“A Viagem de Pedro” e “Marte Um” traçam metáforas sobre o Brasil a partir de sonhos e delírios

Laís Bodanzky e Gabriel Martins fazem filmes irmãos na vontade de diagnosticar os desejos represados de suas minorias

O cinema brasileiro vem escarafunchando e construindo nossa identidade filme a filme. De fato, é a sua função enquanto construtor e espelho de cultura. Por isso se fala tanto na necessidade do fomento e na continuidade de políticas públicas que ampliem e não restrinjam sua produção. “A Viagem de Pedro”, de Laís Bodanzky, e “Marte Um”, de Gabriel Martins, são dois exemplares recentes que, em exibição nos cinemas, vêm justamente para amplificar o debate acerca de quem somos nós brasileiros.

“A Viagem…” e “Marte” não poderiam ser filmes mais distintos. Um, o da Bodanzky, é um filme soturno, com ares de biografia psicológica e delirante; o outro, o de Martins, é um conto singelo sobre uma família negra de periferia; um é sobre um imperador e seus desejos de dominação; o outro é sobre pessoas pobres e seus sonhos inalcançáveis. Filmes distintos e irmãos que poderiam muito bem ser exibidos lado a lado.

Em “A Viagem de Pedro”, Cauã Reymond vive ninguém menos que Dom Pedro I, quando em 1831 atravessa o Atlântico para tomar de seu irmão o trono de Portugal e devolvê-lo à sua filha Maria II, coroada pela primeira vez com apenas sete anos de idade. No filme, não veremos a guerra entre absolutistas e liberais ou mesmo a morte do imperador, poucos anos após, vitorioso e tuberculoso. O roteiro, extraordinariamente escrito por Bodanzky, Luiz Bolognesi e Chico Mattoso, se concentra dentro da fragata que faz a travessia do oceano. Contudo, a obra nos informa, ali há uma lacuna histórica, com pouquíssimos documentos que nos digam o que de fato ocorreu na viagem. Anos antes, Dom Pedro havia declarado a independência do Brasil após o então rei de Portugal, João VI, ter deixado o país sob sua regência. Quando Pedro faz a tal viagem, seu filho Pedro II é posto como imperador do Brasil com apenas cinco anos de idade.

Já “Marte Um” conta sobre o desejo de Deivinho (Cícero Lucas) de um dia viajar para o planeta vermelho. O filme, recheado de afeto, acompanha cada um dos membros dessa família de periferia, desde o caçula e seu sonho em se tornar astrofísico, passando pelo pai porteiro, a mãe diarista e a irmã estudante de Direito. Com roteiro também de Gabriel Martins, Marte Um se foca no periférico para mostrar o tamanho do peso que é ser negro no Brasil. Deivinho quer ir pra Marte, mas sabe que o primeiro passo é estudar e, por isso, quer assistir a uma palestra com o renomado e midiático astrônomo Neil deGrasse Tyson. Porém, viajar até São Paulo e pagar pelo evento, por si só, já são etapas por demais distantes, difíceis demais de realizar.

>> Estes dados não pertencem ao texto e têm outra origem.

Lemma unsupported_browser_reports_at_once_witness :
  let s' := fst (handleFolderSelect window_without_picker opened_store) in
  exists msg,
    error (ui s') = Some msg /\
    prefix "Your browser does not support the File System Access API" msg
    = true /\
    journal s' = journal opened_store ++ [SetError None; SetError (Some msg)] /\
    existsb touches_file_system [SetError None; SetError (Some msg)] = false /\
    files (ui s') = nested_example /\
    selectedFile (ui s') = Some ("a.txt", "alpha") /\
    terminalOutput (ui s') = [].
Proof.
  exact (unsupported_browser_reports_at_once
           window_without_picker opened_store eq_refl).
Defined.

(** C7. Clicking the row of file node [A] and then the row of file node
    [B] leaves the selection [(name B, content B)] and nothing of [A]:
    the state is the one that clicking [B] alone gives, from the empty
    selection as from any other. *)
Theorem second_selection_replaces_first A B la lb s :
  type A = file ->
  type B = file ->
  let sA := fst (onClick (render_node la A) s) in
  let sB := fst (onClick (render_node lb B) sA) in
  selectedFile (ui sA) = Some (name A, content_or_empty (content A)) /\
  selectedFile (ui sB) = Some (name B, content_or_empty (content B)) /\
  (forall c, content B = Some c -> selectedFile (ui sB) = Some (name B, c)) /\
  ui sB = ui (fst (onClick (render_node lb B) s)) /\
  ui sB = ui (fst (onClick (render_node lb B)
                     {| ui := with_selectedFile None (ui s);
                        journal := journal s |})).
Proof.
  intros HA HB sA sB. subst sA sB.
  destruct A as [nA tA cA chA], B as [nB tB cB chB].
  simpl in HA, HB. subst tA tB.
  cbn [render_node onClick click type name content].
  rewrite !setSelectedFile_run.
  cbn [fst ui journal with_selectedFile
       files selectedFile terminalOutput error].
  repeat split.
  intros c ->. reflexivity.
Qed.

Lemma second_selection_replaces_first_witness :
  let sA := fst (onClick (render_node 1 a_txt) opened_store) in
  let sB := fst (onClick (render_node 2 b_txt) sA) in
  selectedFile (ui sA) = Some ("a.txt", "alpha") /\
  selectedFile (ui sB) = Some ("b.txt", "beta") /\
  (forall c, content b_txt = Some c ->
             selectedFile (ui sB) = Some ("b.txt", c)) /\
  ui sB = ui (fst (onClick (render_node 2 b_txt) opened_store)) /\
  ui sB = ui (fst (onClick (render_node 2 b_txt)
                     {| ui := with_selectedFile None (ui opened_store);
                        journal := journal opened_store |})).
Proof.
  exact (second_selection_replaces_first
           a_txt b_txt 1 2 opened_store eq_refl eq_refl).
Defined.
(** X16: the entries of a non-empty [questions] array need not be
    strings: each is numbered with the text a template literal gives it
    ([null] for [null], the digits of a number).  When an entry cannot be
    converted to text, [/solve] answers 500 and does not call the model. *)
Theorem questions_of_any_kind_are_numbered
  (host : Host) (body : object) (p : jsstring) (qs : list json)
  (texts : list jsstring) :
  ToBoolean (Get body (js "passage")) = true ->
  ToString_value (Get body (js "passage")) = Ok p ->
  Get body (js "questions") = Some (JArr qs) ->
  qs <> [] ->
  (Forall2 (fun q t => ToString q = Ok t) qs texts ->
   model_calls (fst (solve host body)) =
     [ RC_THOUGHT_SOLVER_PROMPT host ++ LF ++ LF ++ js "Passage:" ++ LF ++ p
       ++ LF ++ LF ++ js "Questions:" ++ LF
       ++ join LF (ordinal_lines 1 texts) ])
  /\ (Exists (fun q => exists m, ToString q = Throw m) qs ->
      status (snd (solve host body)) = 500%Z
      /\ model_calls (fst (solve host body)) = []).
Proof.
  intros Ht Hp E Hqs. destruct qs as [|q0 qs]; [congruence|]. split.
  - intros F.
    apply (solve_model_calls host body p (join LF (ordinal_lines 1 texts))
             (Some (JStr (join LF (ordinal_lines 1 texts)))) Ht Hp).
    + rewrite E. reflexivity.
    + rewrite E. cbn [combinedQuestions].
      rewrite (number_questions_texts 0 (q0 :: qs) texts F). reflexivity.
    + reflexivity.
  - intros X. destruct (number_questions_throws 0 (q0 :: qs) X) as [m T].
    unfold solve. rewrite Ht, E. cbn [ToBoolean negb orb combinedQuestions].
    rewrite T. split; reflexivity.
Qed.

Lemma questions_of_any_kind_are_numbered_witness :
  let qs := [ JNull; JNum (js "7"); JArr [ JStr (js "a"); JStr (js "b") ] ] in
  let body := [ (js "passage", JStr (js "Some text.")); (js "questions", JArr qs) ] in
  let host := Mock.host (Ok []) [] in
  Forall2 (fun q t => ToString q = Ok t) qs [ js "null"; js "7"; js "a,b" ]
  /\ model_calls (fst (solve host body)) =
       [ js "Solve the questions." ++ LF ++ LF ++ js "Passage:" ++ LF
         ++ js "Some text." ++ LF ++ LF ++ js "Questions:" ++ LF
         ++ js "1. null" ++ LF ++ js "2. 7" ++ LF ++ js "3. a,b" ].
Proof.
  intros qs body host.
  assert (F : Forall2 (fun q t => ToString q = Ok t) qs
                [ js "null"; js "7"; js "a,b" ]).
  { repeat constructor. }
  split; [exact F|].
  exact (proj1 (questions_of_any_kind_are_numbered host body
                  (js "Some text.") qs [ js "null"; js "7"; js "a,b" ]
                  eq_refl eq_refl eq_refl ltac:(discriminate)) F).
Defined.

(** X17: an empty [questions] array passes the guard of [/solve], being
    truthy: the model is called with a prompt whose list of questions is
    empty. *)
Theorem empty_question_list_is_sent
  (host : Host) (body : object) (p : jsstring) :
  ToBoolean (Get body (js "passage")) = true ->
  ToString_value (Get body (js "passage")) = Ok p ->
  Get body (js "questions") = Some (JArr []) ->
  model_calls (fst (solve host body)) =
    [ RC_THOUGHT_SOLVER_PROMPT host ++ LF ++ LF ++ js "Passage:" ++ LF ++ p
      ++ LF ++ LF ++ js "Questions:" ++ LF ].
Proof.
  intros Ht Hp E.
  rewrite (solve_model_calls host body p [] (Some (JArr [])) Ht Hp).
  - unfold solve_prompt. rewrite !app_nil_r. reflexivity.
  - rewrite E. reflexivity.
  - rewrite E. reflexivity.
  - reflexivity.
Qed.
(* ===== verification/GoPath.v ===== *)
(** * Globs: [path.Match] of Go's standard library

    The access rules and the agents' tool lists are globs read by
    [path.Match]. The pattern is cut into chunks (a run of stars, then what
    precedes the next star outside a class), each matched in turn. *)

From S2P Require Import Prelude GoStr Utf8.
Open Scope string_scope.
Open Scope Z_scope.
Open Scope list_scope.

Definition slash : ascii := "/".
Definition star_char : ascii := "*".
Definition backslash : ascii := "\".

(** [scanChunk], past the stars: what precedes the next star outside a class,
    and what follows. *)
Fixpoint scan_loop (inrange : bool) (s : string) : string * string :=
  match s with
  | "" => ("", "")
  | String c s' =>
      if Ascii.eqb c backslash then
        match s' with
        | "" => (String c "", "")
        | String d s'' => let '(ch, r) := scan_loop inrange s'' in (String c (String d ch), r)
        end
      else if Ascii.eqb c "[" then let '(ch, r) := scan_loop true s' in (String c ch, r)
      else if Ascii.eqb c "]" then let '(ch, r) := scan_loop false s' in (String c ch, r)
      else if Ascii.eqb c star_char && negb inrange then ("", s)
      else let '(ch, r) := scan_loop inrange s' in (String c ch, r)
  end.

Fixpoint trim_stars (s : string) : bool * string :=
  match s with
  | String c s' => if Ascii.eqb c star_char then (true, snd (trim_stars s')) else (false, s)
  | "" => (false, "")
  end.

(** [scanChunk]. *)
Definition scan_chunk (pattern : string) : bool * string * string :=
  let '(st, p) := trim_stars pattern in
  let '(ch, r) := scan_loop false p in (st, ch, r).

(** All the chunks of a pattern; the length is enough fuel, each chunk taking
    a byte at least ([scan_chunk_shorter]). *)
Fixpoint chunks (fuel : nat) (pattern : string) : list (bool * string) :=
  match fuel, pattern with
  | S fuel, String _ _ =>
      let '(st, ch, r) := scan_chunk pattern in (st, ch) :: chunks fuel r
  | _, _ => []
  end.

(** [getEsc]: a possibly escaped character of a class; [None]: ErrBadPattern. *)
Definition get_esc (chunk : string) : option (Z * string) :=
  match chunk with
  | "" => None
  | String c rest =>
      if Ascii.eqb c "-" || Ascii.eqb c "]" then None
      else
        let chunk := if Ascii.eqb c backslash then rest else chunk in
        if String.eqb chunk "" then None
        else
          let '(r, n) := decode_rune chunk in
          if (r =? RuneError) && (n =? 1)%nat then None
          else
            let nchunk := drop_str n chunk in
            if String.eqb nchunk "" then None else Some (r, nchunk)
  end.

(** The ranges of a class, up to its ']': whether [r] is in one of them. *)
Fixpoint class_loop (fuel : nat) (r : Z) (matched first : bool) (chunk : string) : option (bool * string) :=
  match fuel with
  | O => None
  | S fuel =>
      match chunk, first with
      | String "]" rest, false => Some (matched, rest)
      | _, _ =>
          '(lo, chunk) ← get_esc chunk;
          '(hi, chunk) ←
            match chunk with
            | String "-" rest => get_esc rest
            | _ => Some (lo, chunk)
            end;
          class_loop fuel r (matched || ((lo <=? r) && (r <=? hi))) false chunk
      end
  end.

(** [matchChunk]: a malformed chunk, no match, or what is left of the name. *)
Inductive chunk_result := BadPattern | NoMatch | Rest (t : string).

Fixpoint match_chunk (fuel : nat) (failed : bool) (chunk s : string) : chunk_result :=
  match chunk with
  | "" => if failed then NoMatch else Rest s
  | String c chunk' =>
      match fuel with
      | O => BadPattern
      | S fuel =>
          let failed := failed || String.eqb s "" in
          if Ascii.eqb c "[" then
            let '(r, s) :=
              if failed then (0, s)
              else let '(r, n) := decode_rune s in (r, drop_str n s) in
            let '(negated, chunk') :=
              match chunk' with
              | String "^" rest => (true, rest)
              | _ => (false, chunk')
              end in
            match class_loop (S (String.length chunk')) r false true chunk' with
            | None => BadPattern
            | Some (matched, chunk') =>
                match_chunk fuel (failed || Bool.eqb matched negated) chunk' s
            end
          else if Ascii.eqb c "?" then
            if failed then match_chunk fuel true chunk' s
            else
              match_chunk fuel (match s with String "/" _ => true | _ => false end) chunk'
                (drop_str (snd (decode_rune s)) s)
          else
            let literal d rest :=
              if failed then match_chunk fuel true rest s
              else
                match_chunk fuel (match s with String e _ => negb (Ascii.eqb d e) | _ => true end)
                  rest (drop_str 1 s) in
            if Ascii.eqb c backslash then
              match chunk' with
              | "" => BadPattern
              | String d rest => literal d rest
              end
            else literal c chunk'
      end
  end.

(** [matchChunk(chunk, s)]: each step of its loop takes a byte of the chunk. *)
Definition matchChunk (chunk s : string) : chunk_result :=
  match_chunk (String.length chunk) false chunk s.

(** Trying a starred chunk further in the name, never past a '/': what is left
    once it matches, ([None] inside [inr]) when it does not, or [inl] for a
    malformed chunk. [last]: no pattern follows, so the name must be used up. *)
Fixpoint star_loop (chunk : string) (last : bool) (name : string) : unit + option string :=
  match name with
  | "" => inr None
  | String c name' =>
      if Ascii.eqb c slash then inr None
      else
        match matchChunk chunk name' with
        | BadPattern => inl tt
        | Rest t => if last && negb (String.eqb t "") then star_loop chunk last name' else inr (Some t)
        | NoMatch => star_loop chunk last name'
        end
  end.

(** The rest of the pattern, checked once the match failed. *)
Fixpoint well_formed (cs : list (bool * string)) : bool :=
  match cs with
  | [] => true
  | (_, ch) :: cs =>
      match matchChunk ch "" with BadPattern => false | _ => well_formed cs end
  end.

(** [Match] on the chunks: whether the name matches, or [None] for
    ErrBadPattern. *)
Fixpoint match_chunks (cs : list (bool * string)) (name : string) : option bool :=
  match cs with
  | [] => Some (String.eqb name "")
  | (st, ch) :: cs =>
      if st && String.eqb ch "" then Some (negb (has_byte slash name))
      else
        let last := match cs with [] => true | _ => false end in
        let no_match := if well_formed cs then Some false else None in
        match matchChunk ch name with
        | BadPattern => None
        | r =>
            let direct :=
              match r with
              | Rest t => if String.eqb t "" || negb last then Some t else None
              | _ => None
              end in
            match direct with
            | Some t => match_chunks cs t
            | None =>
                if st then
                  match star_loop ch last name with
                  | inl _ => None
                  | inr (Some t) => match_chunks cs t
                  | inr None => no_match
                  end
                else no_match
            end
        end
  end.

(** [path.Match(pattern, name)]: [None] is ErrBadPattern. *)
Definition path_match (pattern name : string) : option bool :=
  match_chunks (chunks (String.length pattern) pattern) name.

#[global] Arguments path_match : simpl never.

Example path_match_1 : path_match "agent_*" "agent_jarvis" = Some true. Proof. reflexivity. Qed.
Example path_match_2 : path_match "web_*" "web/x" = Some false. Proof. reflexivity. Qed.
Example path_match_3 : path_match "[" "" = None. Proof. reflexivity. Qed.
Example path_match_4 : path_match "a[b-d]?e*f" "acze12f" = Some true. Proof. reflexivity. Qed.
Example path_match_5 : path_match "*a*b" "xxaybzb" = Some true. Proof. reflexivity. Qed.
Example path_match_6 : path_match "a[^b]\*" "ac*" = Some true. Proof. reflexivity. Qed.
Example path_match_7 : path_match "*" "a/b" = Some false. Proof. reflexivity. Qed.
Example path_match_8 : path_match "a*[" "b" = None. Proof. reflexivity. Qed.

(** ** Patterns without wildcards *)

Definition is_meta (c : ascii) : bool :=
  Ascii.eqb c star_char || Ascii.eqb c "?" || Ascii.eqb c "[" || Ascii.eqb c backslash.

(** A pattern whose every byte stands for itself. *)
Fixpoint plain (s : string) : bool :=
  match s with "" => true | String c s => negb (is_meta c) && plain s end.

Lemma is_meta_false c :
  is_meta c = false →
  Ascii.eqb c star_char = false ∧ Ascii.eqb c "?" = false ∧
  Ascii.eqb c "[" = false ∧ Ascii.eqb c backslash = false.
Proof. unfold is_meta. rewrite !orb_false_iff. naive_solver. Qed.

Lemma scan_plain p r :
  plain p = true → r = "" ∨ (∃ r', r = String star_char r') → scan_loop false (p +:+ r) = (p, r).
Proof.
  intros Hp Hr. induction p as [|c p IH]; simpl.
  - destruct Hr as [->|[r' ->]]; reflexivity.
  - simpl in Hp. apply andb_true_iff in Hp as [Hc Hp]. rewrite negb_true_iff in Hc.
    apply is_meta_false in Hc as (-> & _ & -> & ->). rewrite IH by done.
    simpl. by destruct (Ascii.eqb c "]").
Qed.

Lemma match_chunk_plain fuel failed p s :
  plain p = true → (String.length p ≤ fuel)%nat →
  match_chunk fuel failed p s =
  if failed then NoMatch
  else match cut_prefix p s with Some t => Rest t | None => NoMatch end.
Proof.
  revert failed p s. induction fuel as [|fuel IH]; intros failed p s Hp Hf.
  - destruct p; simpl in *; [by destruct failed, s|lia].
  - destruct p as [|c p]; simpl in *; [by destruct failed, s|].
    apply andb_true_iff in Hp as [Hc Hp]. rewrite negb_true_iff in Hc.
    apply is_meta_false in Hc as (_ & -> & -> & ->).
    destruct failed; simpl.
    + rewrite IH by (done || lia). done.
    + destruct s as [|d s]; simpl.
      * rewrite IH by (done || lia). done.
      * rewrite IH by (done || lia). destruct (Ascii.eqb c d); simpl; [|done].
        by destruct s.
Qed.

Lemma matchChunk_plain p s :
  plain p = true →
  matchChunk p s = match cut_prefix p s with Some t => Rest t | None => NoMatch end.
Proof. intros. unfold matchChunk. by rewrite match_chunk_plain. Qed.

Lemma scan_chunk_plain p r :
  plain p = true → p ≠ "" → r = "" ∨ (∃ r', r = String star_char r') →
  scan_chunk (p +:+ r) = (false, p, r).
Proof.
  intros Hp Hne Hr. unfold scan_chunk. destruct p as [|c p]; [done|].
  assert (Ascii.eqb c star_char = false) as Hc.
  { simpl in Hp. apply andb_true_iff in Hp as [Hc _]. rewrite negb_true_iff in Hc.
    by apply is_meta_false in Hc as (? & _). }
  simpl String.append. cbn [trim_stars]. rewrite Hc.
  change (String c (p +:+ r)) with (String c p +:+ r). by rewrite scan_plain.
Qed.

Lemma chunks_S n p : p ≠ "" →
  chunks (S n) p = let '(st, ch, r) := scan_chunk p in (st, ch) :: chunks n r.
Proof. by destruct p. Qed.

Lemma cut_prefix_exact p s :
  match cut_prefix p s with Some t => String.eqb t "" | None => false end = String.eqb p s.
Proof.
  revert s; induction p as [|c p IH]; intros [|d s]; simpl; try done.
  destruct (Ascii.eqb c d); [apply IH|done].
Qed.

(** A plain pattern matches its own text alone. *)
Lemma path_match_plain p name : plain p = true → path_match p name = Some (String.eqb p name).
Proof.
  intros Hp. unfold path_match. destruct p as [|c p].
  { simpl. by destruct name. }
  cbn [String.length]. rewrite chunks_S by done.
  pose proof (scan_chunk_plain (String c p) "" Hp ltac:(done) (or_introl eq_refl)) as E.
  rewrite app_nil_r_str in E. rewrite E.
  assert (chunks (String.length p) "" = []) as -> by by destruct (String.length p).
  cbn [match_chunks andb negb]. rewrite matchChunk_plain by done.
  rewrite <- cut_prefix_exact. destruct (cut_prefix (String c p) name) as [t|]; [|done].
  destruct (String.eqb t "") eqn:Ht; cbn; [|done]. by rewrite Ht.
Qed.

(** A plain prefix and a final star match what starts with the prefix, its
    rest holding no '/'. *)
Lemma path_match_prefix p name :
  plain p = true → p ≠ "" →
  path_match (p +:+ "*") name =
  Some (match cut_prefix p name with Some t => negb (has_byte slash t) | None => false end).
Proof.
  intros Hp Hne. unfold path_match.
  rewrite length_app_str, Nat.add_comm. cbn [String.length Nat.add].
  rewrite chunks_S by by destruct p.
  rewrite scan_chunk_plain by (done || right; eauto).
  destruct (String.length p) as [|n] eqn:Hl; [by destruct p|].
  cbn [chunks]. change (scan_chunk "*") with (true, "", ""). cbv iota beta.
  assert (chunks n "" = []) as -> by by destruct n.
  cbn [match_chunks andb negb]. rewrite matchChunk_plain by done.
  destruct (cut_prefix p name) as [t|]; [|done].
  by rewrite orb_true_r.
Qed.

Laís Bodansky e Gabriel Martins constroem filmes que falam sobre viagens e que são retratos do país. Se em 1831, Dom Pedro I viajava em um navio inglês repleto de trabalhadores negros (não escravos, mas quase que indigentes), na contemporaneidade de “Marte Um”, a negritude ainda briga por seu direito de sonhar. O filme de Martins é uma resposta à dominação cultural-hegemônica pela qual o Brasil passou e passa, iniciada lá nos tempos de colônia e perpetuada por tantos anos, embora ainda presente na mente de tanta gente. A Viagem de Pedro é um retrato delirante sobre um imperador, mas sobretudo é um relance sobre como este país foi construído na base do trabalho escravo e da opressão patriarcal.

Sintomaticamente, Bodansky retrata um Dom Pedro I impotente. Um homem cheio de poder, mas incapaz de uma ereção. Gabriel Martins não deve ter pensando nessa dualidade, mas seu Deivinho é uma criança com sonhos tão grandes como o de um foguete. Lembra até a música sexy-astronômica do sempre preciso Maurício Pereira, que canta “Beijar-te / E fazer sentido / Querer-te / E me sentir feito um foguete / Que prosseguiu subindo / Pra Marte / Onde te viu sorrindo / E é lindo / Um foguete querer-te e ter-te / E infindo…”.

A Viagem de Pedro e Marte Um estão em exibição nos cinemas.